Extended law of corresponding states for protein solutions

TL;DR

This paper extends the law of corresponding states to protein solutions, demonstrating that their phase behavior can be mapped onto short-range fluid models, enabling predictions of thermodynamic properties from limited experimental data.

Contribution

It applies the extended law of corresponding states to complex protein solutions, linking experimental phase data to simulation models through effective scaling and virial coefficients.

Findings

Protein solution binodals map onto short-range fluid models.

Scaled second virial coefficients follow a master curve.

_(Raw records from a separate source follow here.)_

(** The slot an output leaves and the events of its synchronous part. *)
Definition slotOf (sdk : Sdk) (basketBEEF : option BEEF) (o : WalletOutput) : Slot :=
  match decoded sdk basketBEEF o with
  | Err _ => Settled None
  | Ok (ls, encryptedTask) =>
      Awaiting ls (wo_satoshis o) (decrypt sdk encryptedTask PROTOCOL_ID KEY_ID)
  end.

Definition startEvents (sdk : Sdk) (basketBEEF : option BEEF) (o : WalletOutput)
    : list Event :=
  match decoded sdk basketBEEF o with
  | Err e => [ConsoleError (Some "Error decrypting task:") e]
  | Ok (_, encryptedTask) => [WalletDecrypt encryptedTask PROTOCOL_ID KEY_ID]
  end.

(** The record expected for the output at position [i], given the final
    value of [txid]. *)
Definition expected (c : Copy) (sdk : Sdk) (basketBEEF : option BEEF)
    (txid : option string) (i : nat) (o : WalletOutput) : option Content :=
  match decrypted sdk basketBEEF o with
  | Err _ => None
  | Ok (ls, plaintext) =>
      Some (mkContent (toUTF8 sdk plaintext) (orZero (wo_satoshis o))
              (templ txid ++ "." ++ recordedIndex c i) ls basketBEEF)
  end.

Fixpoint expectedFrom (c : Copy) (sdk : Sdk) (basketBEEF : option BEEF)
    (txid : option string) (i : nat) (outputs : list WalletOutput)
    : list (option Content) :=
  match outputs with
  | [] => []
  | o :: rest =>
      expected c sdk basketBEEF txid i o
        :: expectedFrom c sdk basketBEEF txid (S i) rest
  end.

Second virial coefficients estimated from cloud points agree with other methods.

Abstract

The so-called extended law of corresponding states, as proposed by Noro and Frenkel [J. Chem. Phys. 113, 2941 (2000)], involves a mapping of the phase behaviors of systems with short-range attractive interactions. While it has already extensively been applied to various model potentials, here we test its applicability to protein solutions with their complex interactions. We successfully map their experimentally determined metastable gas--liquid binodals, as available in the literature, to the binodals of short-range square-well fluids, as determined by previous as well as new Monte Carlo simulations. This is achieved by representing the binodals as a function of the temperature scaled with the critical temperature (or as a function of the reduced second virial coefficient) and the concentration scaled by the cube of an effective particle diameter, where the scalings take into account the attractive and repulsive contributions to the interaction potential, respectively. The scaled binodals of the protein solutions coincide with simulation data of the adhesive hard-sphere fluid. Furthermore, once the repulsive contributions are taken into account by the effective particle diameter, the temperature dependence of the reduced second virial coefficients follows a master curve that corresponds to a linear temperature dependence of the depth of the square-well potential. We moreover demonstrate that, based on this approach and cloud-point measurements only, second virial coefficients can be estimated, which we show to agree with values determined by light scattering or by DLVO-based calculations.